- Self-portrait by Palla
- Born: 30 July 1943 Lisbon, Portugal
- Died: 27 July 2025 (aged 81) Lisbon
- Occupations: photographer; professor of literature

= Maria José Palla =

Portuguese photographer and academic (1943–2025)

Maria José Palla (1943–2025) was a Portuguese photographer and a professor of literature, photography, and cinema, at the NOVA University Lisbon. To escape Portugal's dictatorship, she had spent most of her third and fourth decades studying and working in Paris.

==Early life and training==
Palla was born on 30 July 1943 in the Portuguese capital of Lisbon.
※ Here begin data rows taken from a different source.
(* ===== verification/QuiltDecoder.v ===== *)
(** Reading blobs of a quilt from the secondary slivers of its encoding
    ([encoding/quilt_encoding.rs]).

    A [QuiltDecoderV1] collects slivers; the columns of the quilt are the
    systematic ones among them.  Slivers of the encoded quilt that contain the
    columns of a patch give its blob, whatever other slivers the decoder holds;
    when columns are missing the answer names them. *)
From S2P Require Import Prelude Crypto WalrusConfig ReedSolomon BlobEncoding BlobMatrix EncodedBlob Quilt QuiltLayout QuiltRoundtrip.
From stdpp Require Import sorting.
#[local] Open Scope Z_scope.
Lemma sym_at_byte data c size j r : is_bytes data -> is_byte (sym_at data c size j r).
Proof. apply bytes_nth_byte. Qed.
Lemma blob_error_byte key nonce origin cipher c j r : is_bytes origin -> is_bytes cipher ->
  is_byte (blob_error key nonce origin cipher c j r).
Proof.
  intros Ho Hc. unfold blob_error. destruct (in_data _ _ _ _ _); [|done].
  apply lxor_byte; [apply lxor_byte; by apply sym_at_byte|apply keystream_byte].
Qed.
She was the daughter of the architect Victor Palla and the painter Zuilcides Saraiva. Living under the Estado Novo dictatorship in Portugal she chose to move to Paris. The exact year of her departure from Portugal is unclear but by 1963 she was taking a photography course at the Société française de photographie in Paris, as well as conducting research and doing an internship in laboratory techniques. In 1965 she attended the École nationale supérieure Louis-Lumière, while doing an internship at an advertising agency. From 1967 to 1973 she worked as an assistant at the Pierre and Marie Curie Laboratory, now the Institut Curie, while also taking courses at the École pratique des hautes études under the direction of the filmmaker Jean Rouch. Palla then studied art history as a senior student at the École du Louvre, from which she graduated in museology in 1975, at the same time studying for a degree in Portuguese from Paris 8 University where she gained a degree in literature in 1980.

In 1982 Palla obtained an advanced studies diploma from the Paris-Sorbonne University in Romance Studies, with a thesis entitled "Objects of Civilization in the Work of Gil Vicente". She received a PhD from the same university in 1991, with a thesis on the symbolism of costume in the works of Gil Vicente.

==Career in Portugal==
From 1977 to 1983 Palla taught at the Sorbonne Nouvelle University and at the Académie de Versailles. In 1983 she decided to return to Lisbon, seven years after the overthrow of the Estado Novo by the Carnation Revolution, taking a position at the NOVA University as an auxiliary professor, later being promoted to associate professor in 1986 and associate professor with Habilitation in 2003. Based in the Department of Portuguese Studies and working as a researcher at the Institute of Medieval Studies, she taught the history of theatre, the literature of the renaissance, literature and photography, French literature and Portuguese literature. She retired from the university in 2011.

Palla became a specialist in the work of Gil Vicente (c. 1465 – c. 1536) and authored numerous books and articles on him, as well as on 16th-century theatre, and Portuguese Renaissance painting. Her books, monographs and articles included a Dictionary of Characters in Vicente's Theatre (2015); Grão Vasco and the Altarpiece of Viseu Cathedral (1999); a lexical study of costume and adornments in Gil Vicente (1997); The Word and the Image: Essays on Gil Vicente and sixteenth-century painting (1996); Food metaphors in 16th-Century theatre (2009); Making Sense of Their Senses: A New Look at the Still Lifes of Josefa de Óbidos and Polaroids (2021).

The Polaroids book brought together her self-portrait photographs taken between 1996 and 2003, which were exhibited at Appleton Square exhibition space in Lisbon in 2022. Following Palla's return to Lisbon from Paris her photographs were exhibited in different parts of Portugal, Europe and elsewhere, including the former Portuguese colony of Macau. The 1998 exhibition, Portraits of Poets, featured close-ups of authors of contemporary Portuguese literature, including Mário Cesariny de Vasconcelos, Nuno Júdice, and Sophia de Mello Breyner Andresen. Other exhibitions included Faces of Melancholy and The Woman Without a Shadow (2001), The Wheel of Time (2006), Le Temps (2010) and Fragments of a Discourse (2013). To celebrate her 80th birthday, a first retrospective exhibition of her work was held in 2024 at the Frei Manuel do Cenáculo National Museum in Évora, Portugal. She also worked with museums to ensure that the artistic work of her parents was not forgotten, donating eleven works by her father and two paintings by her mother to the Museum of Neo-Realism in Vila Franca de Xira, to the north of Lisbon, in 2011 and an additional painting by her mother in 2025. In 2022 she organised a centenary exhibition of her father's work in Madeira.

Palla also did translations. Among the works she translated were the Livro de Cozinha da Infanta D. Maria de Portugal, Portugal's oldest known cookbook, which she translated into French for Lisbon's Institute of Medieval Studies, as well as the screenplay for Hiroshima Mon Amour by Marguerite Duras (trans. with Manuel Villaverde Cabral), the book Vie de Michel-Ange (Life of Michelangelo) by Romain Rolland, and Albert Camus par lui-même (Camus by Himself) by Morvan Lebesque, all of which she translated into Portuguese.

==Death==
Palla died on 27 July 2025 in Lisbon. She was buried in the Alto de São João Cemetery.